Donnie Evans, medical director for two EMS companies, was found in April to have written narcotic prescriptions for 15 patients without documenting properly the need for the drugs. He is under the supervision of another physician for the next three years. He says the medical board penalty does not tell the whole story.
"It had nothing to do with the lack of documentation. I was at a clinic that wasn't doing the right thing," Evans said. "So I didn't have the records to support what I did."
Evans says he gets paid between $500 and $1,000 a month by each one, but added, "Our roles are primarily perfunctory ... We review files.

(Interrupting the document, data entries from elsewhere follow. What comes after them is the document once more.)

(** C8. [find_business_unit] issues exactly one GET call, to the search
    endpoint and with the single parameter [name] set to the domain, and
    on a 200 response, with a delay that [time.sleep] takes, returns the
    decoded body as it is. *)
Theorem find_business_unit_request
    (transport : Transport) (config : TrustpilotConfig) (domain : string)
    (w : World) :
  let request := mkRequest (base_url config ++ "/business-units/find")
                           (Some [("name", PStr domain)]) (timeout config) in
  let run := find_business_unit transport config domain w in
  requests_of (trace (snd run)) = (requests_of (trace w) ++ [request])%list
  /\ calls (snd run) = S (calls w)
  /\ (forall response body,
        valid_delay (rate_limit_delay config) ->
        transport (calls w) request = GetResponse response ->
        status_code response = 200 ->
        json response = JsonValue body ->
        fst run = Return body).
Proof.
  intros request run. subst run. unfold find_business_unit.
  rewrite _make_request_run. cbv zeta. cbn [fst snd trace calls].
  change (mkRequest (url_of config "business-units/find")
            (Some [("name", PStr domain)]) (timeout config)) with request.
  rewrite requests_of_app, requests_of_call.
  split; [reflexivity | split; [reflexivity |]].
  intros response body Hvalid -> Hstatus Hbody.
  rewrite (_make_request_valid _ _ Hvalid). unfold on_status.
  rewrite Hstatus, Hbody. reflexivity.
Qed.

Lemma find_business_unit_request_witness :
  fst (find_business_unit (answers_with (GetResponse found_business))
         demo_config "example.com" init_world) =
    Return (JObj [("businessUnits",
                   JArr [JObj [("id", JStr "46d6a890000064000500e0c3");
                               ("displayName", JStr "Example")]])]).
Proof.
  apply (find_business_unit_request
           (answers_with (GetResponse found_business)) demo_config
           "example.com" init_world) with (response := found_business);
    [exact demo_delay_valid | reflexivity ..].
Defined.

(** * Further properties of the client *)

(** ** The request executor *)

(** X1. When [session.get] raises, a [Timeout] (a [ConnectTimeout]
    included, although it is a [ConnectionError] too) becomes "Request
    timed out", any other [ConnectionError] "Connection error occurred",
    any other exception of the library "Request failed: " followed by its
    text, each with the exception as its cause; an exception that is not
    the library's leaves [_make_request] as it is. *)
Theorem make_request_transport_failure
    (transport : Transport) (config : TrustpilotConfig)
    (endpoint : string) (params : Params) (w : World) (exc : PyException) :
  transport (calls w)
            (mkRequest (url_of config endpoint) params (timeout config))
    = GetRaises exc ->
  let result := fst (_make_request transport config endpoint params w) in
  match exc_class exc with
  | ReadTimeout | ConnectTimeout =>
      result = Raise (ApiError (mkApiError "Request timed out" (Some exc)))
  | ConnectionError =>
      result = Raise (ApiError (mkApiError "Connection error occurred"
                                           (Some exc)))
  | OtherRequestException =>
      result = Raise (ApiError (mkApiError ("Request failed: " ++ exc_str exc)
                                           (Some exc)))
  | NotRequestException =>
      result = Raise (LibraryError exc)
  end.
Proof.
  intros Hget result. subst result.
  rewrite _make_request_run. cbv zeta. rewrite Hget.
  cbn [fst make_request_result on_exception].
  unfold isinstance_Timeout, isinstance_ConnectionError,
    isinstance_RequestException.
  destruct (exc_class exc); reflexivity.
Qed.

Not all the files, no."
Emmanuel Mbanefo Nwora, in June was ordered to attend a course on medical record-keeping and risk management and pay a $500 fine for not maintaining adequate medical records when he examined patients at a health fair at a retirement community. He has seven companies under his supervision.
Larry Lipscomb, who monitors five companies, has been sanctioned twice. In 2000, he was fined $2,000 for delegating medical duties to an unlicensed person. In 2003, he was ordered back to class for record-keeping and risk management courses.

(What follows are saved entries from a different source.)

(** * ts-bayes: a Naive-Bayes text classifier with Laplace smoothing

    A shallow embedding of [src/index.ts] (class [Bayes]) and the properties
    of its specification.

    The classifier keeps its counters in plain JavaScript objects used as
    maps.  The embedding follows the semantics of property access of
    ECMA-262 on such objects:

    - an object created by [{}] or by [JSON.parse] has [Object.prototype] as
      its prototype, so that a read [o[k]] finds the own property [k] of
      [o] and otherwise the property [k] of [Object.prototype]
      ([constructor], [toString], [__proto__], ...);
    - [frequencyTable] builds its object with [Object.create(null)], which
      has no prototype.

    Strings are sequences of UTF-16 code units.  Numbers: the counters are
    integers (doubles are exact on integers below 2^53) or [NaN]; quotients
    are exact rationals and a score [Math.log x] is represented by [x];
    the rounding of doubles is not modelled. *)

From stdpp Require Import gmap list fin_maps.
From Stdlib Require Import ZArith QArith Qpower Lia DecimalFacts DecimalN Sorted.
From Stdlib Require String Ascii.
Import String.StringSyntax.

Local Open Scope Z_scope.

(** ** Strings *)

(** A JavaScript string is a sequence of 16-bit code units. *)
Abbreviation jsstring := (list N).

(** The string of a literal of the source (code units below 256). *)
Definition lit (s : String.string) : jsstring :=
  Ascii.N_of_ascii <$> String.list_ascii_of_string s.
Arguments lit s%_string_scope.

(** ** Numbers *)

(** The numbers that the classifier stores.  Its counters start at [0] and
    grow by the frequencies of a text: they are integers, or [NaN] once an
    increment has met something that is not a number.  They are kept
    exactly; the rounding of a double, from [2^53] on, is left out. *)
Inductive number :=
  | NaN
  | Int (z : Z).

Global Instance number_eq_dec : EqDecision number.
Proof. solve_decision. Defined.

(** [a + b] on numbers. *)
Definition num_add (a b : number) : number :=
  match a, b with
  | Int x, Int y => Int (x + y)
  | _, _ => NaN
  end.

(** [ToBoolean] on numbers: [0] and [NaN] are falsy. *)
Definition num_truthy (a : number) : bool :=
  match a with
  | Int z => negb (z =? 0)
  | NaN => false
  end.

(** Decimal digits of a natural number, most significant first. *)
Fixpoint uint_chars (d : Decimal.uint) : jsstring :=
  match d with
  | Decimal.Nil => []
  | Decimal.D0 d => 48%N :: uint_chars d
  | Decimal.D1 d => 49%N :: uint_chars d
  | Decimal.D2 d => 50%N :: uint_chars d
  | Decimal.D3 d => 51%N :: uint_chars d
  | Decimal.D4 d => 52%N :: uint_chars d
  | Decimal.D5 d => 53%N :: uint_chars d
  | Decimal.D6 d => 54%N :: uint_chars d
  | Decimal.D7 d => 55%N :: uint_chars d
  | Decimal.D8 d => 56%N :: uint_chars d
  | Decimal.D9 d => 57%N :: uint_chars d
  end.

Definition N_chars (n : N) : jsstring := uint_chars (N.to_uint n).

(** [Number.prototype.toString] on an integer: plain decimal digits.
    (JavaScript prints a number from [10^21] on with an exponent, which
    [JSON.parse] reads as well.) *)
Definition Z_chars (z : Z) : jsstring :=
  if z <? 0 then 45%N :: N_chars (Z.abs_N z) else N_chars (Z.abs_N z).

(** [ToString] on numbers. *)
Definition num_chars (a : number) : jsstring :=
  match a with
  | NaN => lit "NaN"
  | Int z => Z_chars z
  end.

(** The result of a division [a / b] of two stored numbers: [NaN], an
    infinity, or the quotient.  [QFin q] stands for the double that the
    division returns, which is the double nearest to [q]; the embedding keeps
    [q] itself. *)
Inductive quotient :=
  | QNaN
  | QInf (negative : bool)
  | QFin (q : Q).

Definition num_div (a b : number) : quotient :=
  match a, b with
  | Int x, Int y =>
      if y =? 0 then
        if x =? 0 then QNaN else QInf (x <? 0)
      else QFin (inject_Z x / inject_Z y)
  | _, _ => QNaN
  end.

(** A score is a logarithm.  [SLn q], with [0 < q], stands for the real
    number [ln q]: a sum of logarithms is the logarithm of the product and
    [ln] is increasing, so that sums and comparisons of scores are computed on
    the arguments.  The code computes the same sums in doubles. *)
Inductive score :=
  | SNaN
  | SInf (negative : bool)
  | SLn (q : Q).

Definition Qltb (x y : Q) : bool := negb (Qle_bool y x).

(** [Math.log]. *)
Definition Math_log (x : quotient) : score :=
  match x with
  | QNaN => SNaN
  | QInf true => SNaN
  | QInf false => SInf false
  | QFin q =>
      if Qltb q 0 then SNaN
      else if Qeq_bool q 0 then SInf true
      else SLn q
  end.

(** [f * c] for an integer [f] and a score [c]. *)
Definition score_scale (f : Z) (c : score) : score :=
  match c with
  | SNaN => SNaN
  | SInf neg =>
      if f =? 0 then SNaN else SInf (if f <? 0 then negb neg else neg)
  | SLn q => SLn (Qpower q f)
  end.

(** [a + b] on scores. *)
Definition score_add (a b : score) : score :=
  match a, b with
  | SNaN, _ | _, SNaN => SNaN
  | SInf n, SInf m => if Bool.eqb n m then SInf n else SNaN
  | SInf n, SLn _ => SInf n
  | SLn _, SInf m => SInf m
  | SLn p, SLn q => SLn (p * q)
  end.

Dudley Ross directs seven through his company, Qwest Inc. He was found to have submitted a falsified medical malpractice insurance certificate to his employer and was sanctioned by the state board and ordered to pay a fine.
"That issue with the board has been cleared," Ross said. "That (the sanction) had nothing to do with it (his EMS operation). That was totally separate."
Gibson, Mbanefo Nwora and Lipscomb did not return calls for comment.
Taken together, the companies these eight doctors now supervise have collected more than $45 million in Medicare dollars over the past five years.
Scott Rivenes, who operates Titus Medical Services, supervises more companies than any other doctor: 71. He has no disciplinary record and says he reviews run records every month. In the last five years, he has been hired by as many as 96 companies, which were paid at least $87.1 million by Medicare.
"Deviations are reported to me and feedback is given to the companies," said Rivenes, who also is an emergency room physician in Sugar Land. "As a taxpayer, I am of course worried about any fraudulently billed claim to Medicare, whether wheelchair, home health or unneeded EMS transport.
"If I become aware of any illegal activities, I would immediately terminate the relationship and turn over that information to the appropriate agency."